RECORDS SUPPLIED =
---*---
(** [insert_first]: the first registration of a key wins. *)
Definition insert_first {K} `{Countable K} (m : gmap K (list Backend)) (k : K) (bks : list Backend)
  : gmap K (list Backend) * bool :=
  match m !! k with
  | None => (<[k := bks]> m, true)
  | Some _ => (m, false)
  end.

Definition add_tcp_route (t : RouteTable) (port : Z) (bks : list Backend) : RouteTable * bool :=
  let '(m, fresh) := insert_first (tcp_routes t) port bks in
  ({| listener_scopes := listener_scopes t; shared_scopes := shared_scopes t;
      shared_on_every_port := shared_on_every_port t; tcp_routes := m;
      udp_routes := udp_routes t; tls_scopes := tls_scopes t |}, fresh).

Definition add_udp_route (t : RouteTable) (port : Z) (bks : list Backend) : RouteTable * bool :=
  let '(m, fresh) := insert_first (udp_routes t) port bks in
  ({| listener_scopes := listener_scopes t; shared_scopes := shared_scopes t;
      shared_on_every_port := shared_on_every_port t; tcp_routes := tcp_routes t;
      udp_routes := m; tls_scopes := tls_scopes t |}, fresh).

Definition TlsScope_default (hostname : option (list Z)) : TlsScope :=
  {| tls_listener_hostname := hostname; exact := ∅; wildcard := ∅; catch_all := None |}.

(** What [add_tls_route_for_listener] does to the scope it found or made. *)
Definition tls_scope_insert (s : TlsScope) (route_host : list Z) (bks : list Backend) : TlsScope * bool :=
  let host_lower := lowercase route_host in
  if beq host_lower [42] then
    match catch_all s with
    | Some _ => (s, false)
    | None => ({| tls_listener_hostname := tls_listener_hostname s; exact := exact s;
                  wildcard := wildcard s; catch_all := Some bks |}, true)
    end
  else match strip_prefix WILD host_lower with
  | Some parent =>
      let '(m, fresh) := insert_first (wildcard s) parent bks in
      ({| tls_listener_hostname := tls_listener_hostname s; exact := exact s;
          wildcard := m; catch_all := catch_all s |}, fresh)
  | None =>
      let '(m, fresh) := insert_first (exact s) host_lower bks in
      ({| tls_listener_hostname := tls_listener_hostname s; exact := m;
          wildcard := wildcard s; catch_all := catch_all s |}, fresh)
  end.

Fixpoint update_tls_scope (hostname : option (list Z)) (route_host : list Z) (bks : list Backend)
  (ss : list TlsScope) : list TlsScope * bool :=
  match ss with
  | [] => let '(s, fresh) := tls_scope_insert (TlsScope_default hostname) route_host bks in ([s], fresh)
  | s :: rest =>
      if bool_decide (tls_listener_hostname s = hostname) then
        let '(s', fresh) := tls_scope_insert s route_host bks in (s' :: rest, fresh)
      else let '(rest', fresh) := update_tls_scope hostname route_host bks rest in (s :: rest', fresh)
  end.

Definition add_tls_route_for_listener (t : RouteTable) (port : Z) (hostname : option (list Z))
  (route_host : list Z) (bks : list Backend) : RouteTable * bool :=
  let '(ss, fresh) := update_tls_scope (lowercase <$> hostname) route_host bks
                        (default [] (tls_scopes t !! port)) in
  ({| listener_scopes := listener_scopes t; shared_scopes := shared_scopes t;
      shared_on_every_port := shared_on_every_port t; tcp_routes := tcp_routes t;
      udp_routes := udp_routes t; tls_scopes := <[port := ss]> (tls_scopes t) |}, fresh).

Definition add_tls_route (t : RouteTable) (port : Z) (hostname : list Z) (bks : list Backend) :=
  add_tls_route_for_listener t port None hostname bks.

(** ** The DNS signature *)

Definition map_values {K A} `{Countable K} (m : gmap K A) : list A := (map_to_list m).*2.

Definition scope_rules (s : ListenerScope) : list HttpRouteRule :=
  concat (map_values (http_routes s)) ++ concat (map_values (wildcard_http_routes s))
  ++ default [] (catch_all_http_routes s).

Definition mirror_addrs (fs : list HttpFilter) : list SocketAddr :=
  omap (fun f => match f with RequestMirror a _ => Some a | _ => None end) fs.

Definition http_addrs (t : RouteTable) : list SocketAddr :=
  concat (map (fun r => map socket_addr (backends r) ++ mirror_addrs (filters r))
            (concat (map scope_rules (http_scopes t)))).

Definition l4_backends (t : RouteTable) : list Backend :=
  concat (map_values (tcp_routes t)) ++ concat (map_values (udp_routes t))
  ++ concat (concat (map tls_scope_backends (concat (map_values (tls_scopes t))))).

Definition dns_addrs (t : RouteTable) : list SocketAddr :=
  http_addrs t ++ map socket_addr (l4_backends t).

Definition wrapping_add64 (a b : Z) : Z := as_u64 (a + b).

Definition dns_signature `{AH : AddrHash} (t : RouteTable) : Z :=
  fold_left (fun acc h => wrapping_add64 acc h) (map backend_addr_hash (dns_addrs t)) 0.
---*---
EXERCISE INSTRUCTIONS =
Search the material for lines holding the word "exact", then say how many there are and nothing more.

TASK RESPONSE =
5